Пища. Хоть его генетически измененное тело и обладало великолепной способностью к регенерации и заживлению, ему все равно требовалась пища — витамины, минеральные соли, углеводы, белки, то есть те строительные элементы, с помощью которых поврежденные ткани могли восстанавливаться. И впервые после того, как он встал со стола в морге, Эрик ощутил голод.
Он нерешительно поплелся в кухню и подошел к большому холодильнику.
Ему показалось, что краем глаза он увидел, как что-то выползает из-под розетки на стене. Что-то длинное и тонкое. Насекомообразное. Угрожающее. Но он знал, что это ему только кажется. Он и раньше видел такие вещи. Все это симптомы поражения головного мозга. Ему следует просто не обращать внимания, не пугаться, несмотря на то, что он слышит топот многочисленных ножек этого насекомого по полу. Топ-топ-топ. Он отказывался смотреть. Убирайся. Он крепко держался за ручку холодильника. Топ-топ-топ. Сжал зубы.
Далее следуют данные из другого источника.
Lemma remove_timer_in_mode_ok (w : world) (rl t : Z) (name : string) :
  timers_ok w ->
  let w' := remove_timer_in_mode w rl t name in
  timers_ok w' /\ (t ∉ timers_in w' rl name) /\
  (forall rl' name' x, x ∈ timers_in w' rl' name' -> x ∈ timers_in w rl' name') /\
  (forall x, x <> t -> w_timers w' !! x = w_timers w !! x) /\
  (forall tm, w_timers w !! t = Some tm -> exists tm', w_timers w' !! t = Some tm' /\ t_valid tm' = t_valid tm).
Proof.
  intros W. cbv zeta. unfold remove_timer_in_mode.
  destruct (find_mode w rl name ≫= m_timers) as [ts|] eqn:Ets.
  2:{ split_and!; try done; [|eauto]. unfold timers_in. rewrite Ets. apply not_elem_of_nil. }
  assert (Hin : timers_in w rl name = ts) by (unfold timers_in; by rewrite Ets).
  pose proof (index_of ts t) as Hidx. destruct (CFArrayGetFirstIndexOfValue ts t) as [i|].
  2:{ split_and!; try done; [by rewrite Hin|eauto]. }
  assert (Hm : is_Some (find_mode w rl name)) by (destruct (find_mode w rl name); [by eexists|done]).
  assert (Mt : t ∈ timers_in w rl name) by (rewrite Hin; by eapply list_elem_of_lookup_2).
  apply (tk_member w W) in Mt as (tm & Et & Er & En).
  set (f := fun tm => set_timer_loop (if bool_decide (t_rlModes tm ∖ {[name]} = ∅) then None else t_runLoop tm)
                        (t_rlModes tm ∖ {[name]}) tm).
  set (w1 := upd_timer t f w). set (w2 := upd_mode rl name (set_timers (delete i ts)) w1).
  assert (I2 : forall rl' name', timers_in (arm_next w2 rl name) rl' name' =
    if decide (rl = rl' /\ name = name') then delete i ts else timers_in w rl' name').
  { intros. rewrite timers_in_arm. unfold w2. by rewrite timers_in_set. }
  assert (P : ts ≡ₚ t :: delete i ts) by (by apply delete_perm).
  assert (Px : forall x, x ∈ ts <-> x = t \/ x ∈ delete i ts) by (intros x; rewrite P at 1; apply elem_of_cons).
  pose proof (tk_nodup w W rl name) as Nd. rewrite Hin, P in Nd. apply NoDup_cons in Nd as [Nt Nd].
  split_and!.
  - apply (timers_ok_moved w _ t tm (f tm)); try done.
    + change (w_timers (arm_next w2 rl name)) with (w_timers w1). by apply alter_insert_timer.
    + cbn. case_bool_decide; [done|]. rewrite Er. split; [done|congruence].
    + intros rl' name'. rewrite I2. apply (sorted_ext (fire_of w)); [intros x; exact (fire_of_upd w t x f (fun _ => eq_refl))|].
      case_decide; [|apply (tk_sorted w W)]. apply sorted_delete. rewrite <- Hin. apply (tk_sorted w W).
    + intros rl' name'. rewrite I2. case_decide; [done|apply (tk_nodup w W)].
    + intros rl' name' x Nx. rewrite I2. case_decide as D; [|done]. destruct D as [<- <-].
      rewrite Hin, Px. naive_solver.
    + intros rl' name'. rewrite I2. cbn. destruct (decide (rl = rl' /\ name = name')) as [[<- <-]|D].
      * split; [done|]. intros [_ Hd]. set_solver.
      * rewrite (tk_member w W), Et. split.
        -- intros (? & [= <-] & O & Hd). rewrite Er in O. injection O as <-.
           assert (name' <> name) by naive_solver. rewrite bool_decide_false by set_solver. set_solver.
        -- intros [O Hd]. exists tm. case_bool_decide; [done|]. set_solver.
  - by rewrite I2, decide_True by done.
  - intros rl' name' x. rewrite I2. case_decide as D; [|done]. destruct D as [<- <-]. rewrite Hin, Px. by right.
  - intros x Nx. change (w_timers (arm_next w2 rl name)) with (alter f t (w_timers w)). by rewrite lookup_alter_ne.
  - intros tm0 E0. change (w_timers (arm_next w2 rl name)) with (alter f t (w_timers w)).
    rewrite lookup_alter_eq, E0. by eexists.
Qed.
Убирайся. Звук смолк. Когда он снова рискнул взглянуть на розетку, ничего необычного там не было, никакого насекомого.
Только теперь за кухонным столом сидел его давно умерший дядя Барри и ухмылялся. Когда Эрик был ребенком, его часто оставляли с дядей Барри Хэмпстедом, который насиловал его, а он боялся кому-нибудь рассказать. Барри грозил, что побьет его, отрежет ему пенис, если он проговорится, и эти угрозы были такими страшными и реальными, что Эрик ни на минуту не сомневался, что дядя их выполнит. Теперь дядя Барри сидел за столом, положив одну руку на колено, и говорил:
— Иди сюда, милая крошка, давай поиграемся. — И Эрик слышал этот голос так же ясно, как тридцать пять лет назад, но в то же время знал, что ни сам человек, ни его голос не являются реальностью. И он боялся дяди Барри так же сильно, как и много лет назад, хотя и понимал, что сейчас уж ненавистному дяде до него не дотянуться.